Monday, 27 February 2017


Wednesday: As is usual, we headed to the next village for language class and Bible study with the ladies there. For our Bible study we watch a portion of the Jesus Film in Kope, read the same story from the English Good News Bible, and use study questions from an Easy English guide to Luke. This week we looked at the story of the demon possessed boy in Luke 9:37-45. One aspect of the story which we highlighted was that while Jesus had power over demons (v42), he also was going to allow people to have power over him (v44). When we, like the disciples, do not understand what is happening, we still need to trust that God is in control and has a plan.

Luke tells the story fairly briefly. In Mark we are told that "Many times the evil spirit has tried to kill him by throwing him in the fire and into water" (9.22). Matthew says that "He is an epileptic and has such terrible fits that he often falls in the fire or into the water" (17:15). These details did not matter to me on Wednesday, but they came to mind soon enough.


Friday: As is usual, we started the day with language class followed by gathering on my veranda to translate hymns into the Kope language. This is always a pleasant way to end the week, as there is much singing involved and people are enjoying the task. Not too far away, a group of mothers were sitting in the shade making new thatch for the elementary school roof, chatting and enjoying each other's company while working for the community.

We were working on the song "Come to the Saviour*", which has the chorus "Happy, happy, happy we will be, when from sin our Saviour makes us free; and we shall gather, Saviour with you, in our eternal home," when a ruckus broke out. The mothers by the school started talking louder and louder, with occasional cries being mixed in. The noise and the crowd came closer, to the house across the path from us. This is when the wailing started, as the body of their recently drowned 14 year old daughter was returned to them.

Stories were flying, but from what I could gather, she was an epileptic, and it was assumed that she had had a fit while near the water, and that it had caused her to drown. When her younger siblings found her, it was too late to save her. The kind stories called her an epileptic; others called her a mental case. No one called her demon possessed, which I was thankful for after the story we had studied two days earlier.
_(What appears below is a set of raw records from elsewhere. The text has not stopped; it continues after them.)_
(* ===== verification/MessageHandler.v ===== *)
(** * vm/message_handler.h, vm/message_handler.cc

    [MessageHandler]: the two queues of an isolate, the task that empties them on
    a thread pool, and the states in which it waits.  All fields are protected by
    [monitor_]; what a thread does between acquiring and releasing it is one
    step.  The monitor is released while the subclass handles a message and
    while callbacks run: what happens to the handler in that time, from the
    callback or from other threads, is a list of [action]s that the class
    [HandlerClient] gives.  Tracing, [StartIsolateScope] and the wake-up of the
    thread interrupter do not touch the handler; [MessageNotify] does nothing
    unless a subclass overrides it. *)

From stdpp Require Import base numbers list sets gmap.
From Stdlib Require Import ZArith Lia.
From S2P Require Import Prelude Message.

Local Open Scope Z_scope.

Module MessageHandler.
Import Message.

(** Pointers to the pool, the task and the callbacks: whether they are set. *)
Record MessageHandler := mkHandler {
  queue_ : MessageQueue;
  oob_queue_ : MessageQueue;
  oob_message_handling_allowed_ : bool;
  live_ports_ : Z;
  paused_ : Z;
  pause_on_start_ : bool;
  pause_on_exit_ : bool;
  paused_on_start_ : bool;
  paused_on_exit_ : bool;
  paused_timestamp_ : Z;
  pool_ : bool;
  task_ : bool;
  start_callback_ : bool;
  end_callback_ : bool
}.

Definition MessageHandler_new : MessageHandler :=
  mkHandler MessageQueue_new MessageQueue_new true 0 0 false false false false (-1) false false false false.
(* ===== verification/PortMap.v ===== *)
(** * vm/port.h, vm/port.cc, vm/random.h, vm/random.cc

    [PortMap]: the table from port numbers to message handlers, open-addressed
    with deleted entries, and the random numbers ports are made of.  A handler is
    its address; the handlers and the messages they hold are part of the state,
    since opening and closing ports counts them and posting enqueues in them.
    All operations hold [mutex_] and are steps as a whole.  [next_slot] of
    [Probing] is [(index + 1) % capacity_]. *)

From stdpp Require Import base numbers list sets gmap.
From Stdlib Require Import ZArith Lia.
From S2P Require Import Prelude Utils Probing Message MessageHandler.

Local Open Scope Z_scope.
Local Open Scope mach_scope.

(** ** Random *)

Module Random.

(** [_state], 64 bits. *)
Definition MASK_32 : Z := 0xffffffff.
Definition A : Z := 0xffffda61.

Definition NextState (state : Z) : Z :=
  let state_lo := state .& MASK_32 in
  let state_hi := (state >>> 32) .& MASK_32 in
  u64 (u64 (A * state_lo) + state_hi).

Definition Initialize (seed : Z) : option Z :=
  if negb (seed =? 0) then Some (NextState (NextState (NextState (NextState seed)))) else None.

Definition NextUInt32 (state : Z) : Z * Z :=
  let state := NextState state in (u32 (state .& MASK_32), state).

Definition NextUInt64 (state : Z) : Z * Z :=
  let '(hi, state) := NextUInt32 state in
  let '(lo, state) := NextUInt32 state in
  ((hi <<< 32) .| lo, state).

Lemma NextState_split s : isU 64 s -> NextState s = A * (s mod 2 ^ 32) + s / 2 ^ 32.
Proof.
  intros Hs. unfold isU in Hs. unfold NextState. change MASK_32 with (Z.ones 32). rewrite !land_ones_wrapU, Z.shiftr_div_pow2 by lia.
  unfold wrapU at 4. unfold wrapU at 3. change (2 ^ 64) with (2 ^ 32 * 2 ^ 32) in Hs.
  pose proof (Z.mod_pos_bound s (2 ^ 32) ltac:(lia)).
  assert (0 <= s / 2 ^ 32 < 2 ^ 32) by (split; [apply Z.div_pos; lia|apply Z.div_lt_upper_bound; lia]).
  rewrite (Z.mod_small (s / 2 ^ 32)) by lia. rewrite (wrapU_id 64 (A * _)) by (unfold isU, A; nia).
  apply wrapU_id. unfold isU, A. nia.
Qed.

(** One step of the generator is a step of the multiplicative generator with
    modulus [A * 2^32 - 1]: the new state times [2^32] is the old state, modulo
    that number.  A state that is not zero stays so and the arithmetic never
    overflows, but one state is its own successor: from a seed of that value every
    number drawn is [0xffffffff]. *)
Theorem NextState_multiplicative s :
  isU 64 s ->
  (NextState s * 2 ^ 32) mod (A * 2 ^ 32 - 1) = s mod (A * 2 ^ 32 - 1) /\
  isU 64 (NextState s) /\ (s <> 0 -> NextState s <> 0) /\
  NextState 0xffffda60ffffffff = 0xffffda60ffffffff.
Proof.
  intros Hs. rewrite (NextState_split s Hs). unfold isU in *. pose proof (Z.div_mod s (2 ^ 32) ltac:(lia)) as Hdm.
  pose proof (Z.mod_pos_bound s (2 ^ 32) ltac:(lia)).
  assert (0 <= s / 2 ^ 32 < 2 ^ 32) by (split; [apply Z.div_pos; lia|apply Z.div_lt_upper_bound; [lia|]; change (2 ^ 32 * 2 ^ 32) with (2 ^ 64); lia]).
  set (lo := s mod 2 ^ 32) in *. set (hi := s / 2 ^ 32) in *. split_and!.
  - replace ((A * lo + hi) * 2 ^ 32) with (s + lo * (A * 2 ^ 32 - 1)) by (rewrite Hdm; ring).
    apply Z.mod_add. unfold A. lia.
  - unfold A. nia.
  - unfold A. nia.
  - unfold A. nia.
  - vm_compute. reflexivity.
Qed.

Lemma NextState_multiplicative_witness :
  (NextState 12345678901234567 * 2 ^ 32) mod (A * 2 ^ 32 - 1) = 12345678901234567 mod (A * 2 ^ 32 - 1).
Proof. apply (NextState_multiplicative 12345678901234567). unfold isU. lia. Defined.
For a dead teen to be brought home to the neighbours while we were singing a song about the joy of our eternal home was quite a juxtaposition. This juxtaposition grew greater when to close our work for the day we quietly sang "To God be the Glory".  This is a hymn that has been sung at many funerals in my family, so to sing it with wailing in the background brought the realities of life and death home in a very personal way. Yet the message of Wednesday remained true, that we need to trust God even when things make no sense, such as the drowning of this teenage girl.


Saturday: The village is quiet.

During the evening before, the girl's body has been moved from the house across the road to somewhere else, most likely the church, and we could not hear the wailing from our house anymore. While a village usually has the sounds of people chopping wood, kids playing and people laughing, there was the silence of respect for the dead. The only noise was the roosters, who respect no one. Late afternoon the wailing built in volume as the family, mourners and body came our way. They did not pass by to the cemetery, which is along the path from our house, but stopped across the road, to bury the girl beside her house. It was a brief ceremony, with the young men filling the grave and decorating it with leaves and flowers afterwards.


Sunday: Before dawn I woke to the sound of wailing, as someone from the grieving family sat by the grave and let out their feelings. In Australia we grieve quietly and wear dark glasses to hide our red eyes. Here feelings are expressed with much volume, and in many ways I think it is a healthier path.

Later in the morning, I sat on the front step of our house, enjoying the sunshine and waiting for the church bell to ring, indicating it was time to gather for worship. As I sat I watched a range of butterflies flit by, each one with its own beautiful and colourful design. Each butterfly reminded me of the brevity of life, the beauty of the hope we have in resurrection, and the unpredictable flight path of God's design in the world. Their life as beautiful butterflies is rumoured to be quite short, yet it is glorious while it lasts. I too should live out the fullness of the life I have, while I have it. They have gone from caterpillars to butterflies, while we go from broken humans to a perfect eternity. Butterflies rarely fly in a straight line, but weave their way about on a route that makes sense only to them. Just as unknowable are the details of God's plans in the world. When death has come so close, these were good reminders for me to have.


*Sing His Praise #101. This hymn book has revised and adapted hymns to have easier English, so that they can be better understood in the PNG context.